● GOAL OF THE EXERCISE
Records follow. Pull out every line that contains "resp".
Top of DATA PROVIDED
(** X22: whatever [instaloader], the network and the file system answer,
    what [download_instagram] does is a beginning of one fixed plan: the
    post of the shortcode, the creation of the directory, the test whether
    the video file exists, the request for the video, the opening of the
    video file, one write for each chunk, and the opening and writing of
    [metadata.json].  When the file is there it returns [None] after the
    first three steps; otherwise it returns after all of them, with the
    metadata (user name, caption, likes, comments and the URL as given) and
    the path of the video. *)
Theorem download_instagram_protocol (os : downloaders.System) (url : string) (L : bool)
    (base_dir : string) :
  forall done o done',
    downloaders.download_instagram os url L base_dir done = (o, done') ->
    exists owner video_url chunks metadata new,
      done' = (done ++ new)%list /\ new <> [] /\
      new `prefix_of` instagram_plan os url L base_dir owner video_url chunks metadata /\
      (forall r, o = Ret r ->
         exists post,
           downloaders.post_from_shortcode os
             (done ++ [downloaders.FromShortcode L (downloaders.shortcode_of url)]) = Ret post /\
           downloaders.owner_username post = Ret owner /\
           ((r = None /\
             new = take 3 (instagram_plan os url L base_dir owner video_url chunks metadata)) \/
            (r = Some (metadata,
                       instagram_video os base_dir owner (downloaders.shortcode_of url)) /\
             new = instagram_plan os url L base_dir owner video_url chunks metadata /\
             downloaders.video_url post = Ret video_url /\
             (exists resp,
                downloaders.requests_get os
                  (done ++ take 4 (instagram_plan os url L base_dir owner video_url chunks
                                     metadata)) = Ret resp /\
                downloaders.chunks resp = chunks) /\
             exists caption likes comments,
               downloaders.caption post = Ret caption /\
               downloaders.likes post = Ret likes /\
               downloaders.comments post = Ret comments /\
               metadata = [ ("username", PStr owner); ("caption", caption); ("likes", likes);
                            ("comments", comments); ("url", PStr url) ]))) /\
      (downloaders.os_path_exists os
         (done ++ take 3 (instagram_plan os url L base_dir owner video_url chunks metadata))
       = true -> length new <= 3).
Proof.
  intros done o done'. unfold downloaders.download_instagram.
  unfold andthen at 1, downloaders.perform at 1.
  destruct (downloaders.post_from_shortcode os
              (done ++ [downloaders.FromShortcode L (downloaders.shortcode_of url)]))
    as [post|e] eqn:Hpost.
  2:{ intros [= <- <-]. exists "", PNone, [], []. eexists.
      split; [reflexivity|]. split; [discriminate|].
      split; [start_of instagram_plan|]. split; [discriminate|]. simpl. lia. }
  unfold andthen at 1, effectless at 1.
  destruct (downloaders.owner_username post) as [owner|e] eqn:Howner.
  2:{ intros [= <- <-]. exists "", PNone, [], []. eexists.
      split; [reflexivity|]. split; [discriminate|].
      split; [start_of instagram_plan|]. split; [discriminate|]. simpl. lia. }
  fold (instagram_dir os base_dir owner (downloaders.shortcode_of url)).
  unfold andthen at 1, downloaders.perform at 1.
  rewrite <- !app_assoc. cbn [app].
  destruct (downloaders.os_makedirs os _) as [[]|e].
  2:{ intros [= <- <-]. exists owner, PNone, [], []. eexists.
      split; [reflexivity|]. split; [discriminate|].
      split; [start_of instagram_plan|]. split; [discriminate|]. simpl. lia. }
  unfold andthen at 1, effectless at 1.
  fold (instagram_video os base_dir owner (downloaders.shortcode_of url)).
  unfold andthen at 1, downloaders.perform at 1.
  rewrite <- !app_assoc. cbn [app].
  destruct (downloaders.os_path_exists os
              (done ++ [downloaders.FromShortcode L (downloaders.shortcode_of url);
                        downloaders.Makedirs
                          (instagram_dir os base_dir owner (downloaders.shortcode_of url));
                        downloaders.PathExists
                          (instagram_video os base_dir owner (downloaders.shortcode_of url))]))
    eqn:Hthere.
  { unfold value. intros [= <- <-]. exists owner, PNone, [], []. eexists.
    split; [reflexivity|]. split; [discriminate|].
    split; [start_of instagram_plan|]. split; [|simpl; lia].
    intros r [= <-]. exists post. split; [reflexivity|]. split; [exact Howner|].
    left. split; reflexivity. }
  unfold andthen at 1, effectless at 1.
  destruct (downloaders.video_url post) as [video_url|e] eqn:Hurl.
  2:{ intros [= <- <-]. exists owner, PNone, [], []. eexists.
      split; [reflexivity|]. split; [discriminate|].
      split; [start_of instagram_plan|]. split; [discriminate|]. simpl. lia. }
  unfold andthen at 1, downloaders.perform at 1.
  rewrite <- !app_assoc. cbn [app].
  destruct (downloaders.requests_get os
              (done ++ [downloaders.FromShortcode L (downloaders.shortcode_of url);
                        downloaders.Makedirs
                          (instagram_dir os base_dir owner (downloaders.shortcode_of url));
                        downloaders.PathExists
                          (instagram_video os base_dir owner (downloaders.shortcode_of url));
                        downloaders.Get (media_meta_data.py_str video_url) [] [] true]))
    as [r|e] eqn:Hget.
  2:{ intros [= <- <-]. exists owner, video_url, [], []. eexists.
      split; [reflexivity|]. split; [discriminate|].
      split; [start_of instagram_plan|]. split; [discriminate|].
      unfold instagram_plan. cbn [app take]. intros Hyes. congruence. }
  unfold andthen at 1, effectless at 1.
  destruct (downloaders.raise_for_status r) as [[]|e].
  2:{ intros [= <- <-]. exists owner, video_url, [], []. eexists.
      split; [reflexivity|]. split; [discriminate|].
      split; [start_of instagram_plan|]. split; [discriminate|].
      unfold instagram_plan. cbn [app take]. intros Hyes. congruence. }
  unfold andthen at 1.
  destruct (downloaders.save_stream os false _ r _) as [o1 d1] eqn:Hsave.
  destruct (follows_save_stream os false _ r _ _ _ Hsave) as (n1 & -> & Hp1 & Hr1).
  assert (Hstop : forall (e : exn) (o' : outcome (option (pydict * string))) d,
             (Raise e, ((done ++ [downloaders.FromShortcode L (downloaders.shortcode_of url);
                        downloaders.Makedirs
                          (instagram_dir os base_dir owner (downloaders.shortcode_of url));
                        downloaders.PathExists
                          (instagram_video os base_dir owner (downloaders.shortcode_of url));
                        downloaders.Get (media_meta_data.py_str video_url) [] [] true])
                        ++ n1)%list) = (o', d) ->
             exists new,
               d = (done ++ new)%list /\ new <> [] /\
               new `prefix_of` instagram_plan os url L base_dir owner video_url
                                 (downloaders.chunks r) [] /\
               (forall r0 : option (pydict * string), o' = Ret r0 -> False) /\
               (downloaders.os_path_exists os
                  (done ++ take 3 (instagram_plan os url L base_dir owner video_url
                                     (downloaders.chunks r) []))
                = true -> length new <= 3)).
  { intros e o' d [= <- <-]. eexists.
    split; [rewrite <- ?app_assoc; cbn [app]; reflexivity|]. split; [discriminate|].
    split.
    { unfold instagram_plan. cbn [app]. do 4 apply prefix_cons.
      change (downloaders.Open ?p :: ?w ++ ?t)%list with ((downloaders.Open p :: w) ++ t)%list.
      now apply prefix_app_r. }
    split; [discriminate|].
    unfold instagram_plan. cbn [app take]. intros Hyes. congruence. }
  assert (Hstopped : forall (e : exn) (o' : outcome (option (pydict * string))) d,
             (Raise e, ((done ++ [downloaders.FromShortcode L (downloaders.shortcode_of url);
                        downloaders.Makedirs
                          (instagram_dir os base_dir owner (downloaders.shortcode_of url));
                        downloaders.PathExists
                          (instagram_video os base_dir owner (downloaders.shortcode_of url));
                        downloaders.Get (media_meta_data.py_str video_url) [] [] true])
                        ++ n1)%list) = (o', d) ->
             exists owner0 video_url0 chunks metadata new,
               d = (done ++ new)%list /\ new <> [] /\
               new `prefix_of` instagram_plan os url L base_dir owner0 video_url0 chunks metadata /\
               (forall r0, o' = Ret r0 ->
                  exists post0,
                    Ret post = Ret post0 /\
                    downloaders.owner_username post0 = Ret owner0 /\
                    ((r0 = None /\
                      new = take 3 (instagram_plan os url L base_dir owner0 video_url0 chunks
                                      metadata)) \/
                     (r0 = Some (metadata,
                                 instagram_video os base_dir owner0
                                   (downloaders.shortcode_of url)) /\
                      new = instagram_plan os url L base_dir owner0 video_url0 chunks metadata /\
                      downloaders.video_url post0 = Ret video_url0 /\
                      (exists resp,
                         downloaders.requests_get os
                           (done ++ take 4 (instagram_plan os url L base_dir owner0 video_url0
                                              chunks metadata)) = Ret resp /\
                         downloaders.chunks resp = chunks) /\
                      exists caption likes comments,
                        downloaders.caption post0 = Ret caption /\
                        downloaders.likes post0 = Ret likes /\
                        downloaders.comments post0 = Ret comments /\
                        metadata = [ ("username", PStr owner0); ("caption", caption);
                                     ("likes", likes); ("comments", comments);
                                     ("url", PStr url) ]))) /\
               (downloaders.os_path_exists os
                  (done ++ take 3 (instagram_plan os url L base_dir owner0 video_url0 chunks
                                     metadata))
                = true -> length new <= 3)).
  { intros e o' d Heq. destruct (Hstop e o' d Heq) as (new & Hd & Hne & Hp & Hno & Hex).
    exists owner, video_url, (downloaders.chunks r), [], new.
    split; [exact Hd|]. split; [exact Hne|]. split; [exact Hp|]. split; [|exact Hex].
    intros r0 Hr0. destruct (Hno r0 Hr0). }
  clear Hstop.
  destruct o1 as [[]|e]; [|apply Hstopped].
  specialize (Hr1 tt eq_refl). subst n1.
  unfold andthen at 1, effectless at 1.
  unfold andthen at 1, effectless at 1.
  destruct (downloaders.caption post) as [caption|e] eqn:Hcaption;
    [|intros H; apply (Hstopped e); rewrite <- H; reflexivity].
  unfold andthen at 1, effectless at 1.
  destruct (downloaders.likes post) as [likes|e] eqn:Hlikes;
    [|intros H; apply (Hstopped e); rewrite <- H; reflexivity].
  unfold andthen at 1, effectless at 1.
  destruct (downloaders.comments post) as [comments|e] eqn:Hcomments;
    [|intros H; apply (Hstopped e); rewrite <- H; reflexivity].
  clear Hstopped.
  fold (instagram_dir os base_dir owner (downloaders.shortcode_of url)).
  set (metadata := [("username", PStr owner); ("caption", caption); ("likes", likes);
                    ("comments", comments); ("url", PStr url)]).
  unfold andthen at 1.
  destruct (downloaders.save_json os _ _ _) as [o2 d2] eqn:Hjson.
  destruct (follows_save_json os _ _ _ _ _ Hjson) as (n2 & -> & Hp2 & Hr2).
  intros Hfin.
  exists owner, video_url, (downloaders.chunks r), metadata. eexists.
  split.
  { destruct o2 as [[]|e]; injection Hfin as <- <-;
      rewrite <- !app_assoc; cbn [app]; reflexivity. }
  split; [discriminate|].
  split.
  { unfold instagram_plan. cbn [app]. do 5 apply prefix_cons.
    apply prefix_app. exact Hp2. }
  split.
  - intros r0 Hret. exists post. split; [reflexivity|]. split; [exact Howner|].
    right. destruct o2 as [[]|e]; injection Hfin as <- <-; [|discriminate].
    injection Hret as <-. rewrite (Hr2 tt eq_refl).
    split; [reflexivity|]. split; [reflexivity|]. split; [exact Hurl|].
    split.
    + exists r. split; [|reflexivity]. unfold instagram_plan. cbn [app take]. exact Hget.
    + exists caption, likes, comments. repeat split; assumption.
  - unfold instagram_plan. cbn [app take]. intros Hyes. congruence.
Qed.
Bottom of DATA PROVIDED
● ANSWER BELOW
             (exists resp,
                                     metadata)) = Ret resp /\
                downloaders.chunks resp = chunks) /\
                      (exists resp,
                                              chunks metadata)) = Ret resp /\
                         downloaders.chunks resp = chunks) /\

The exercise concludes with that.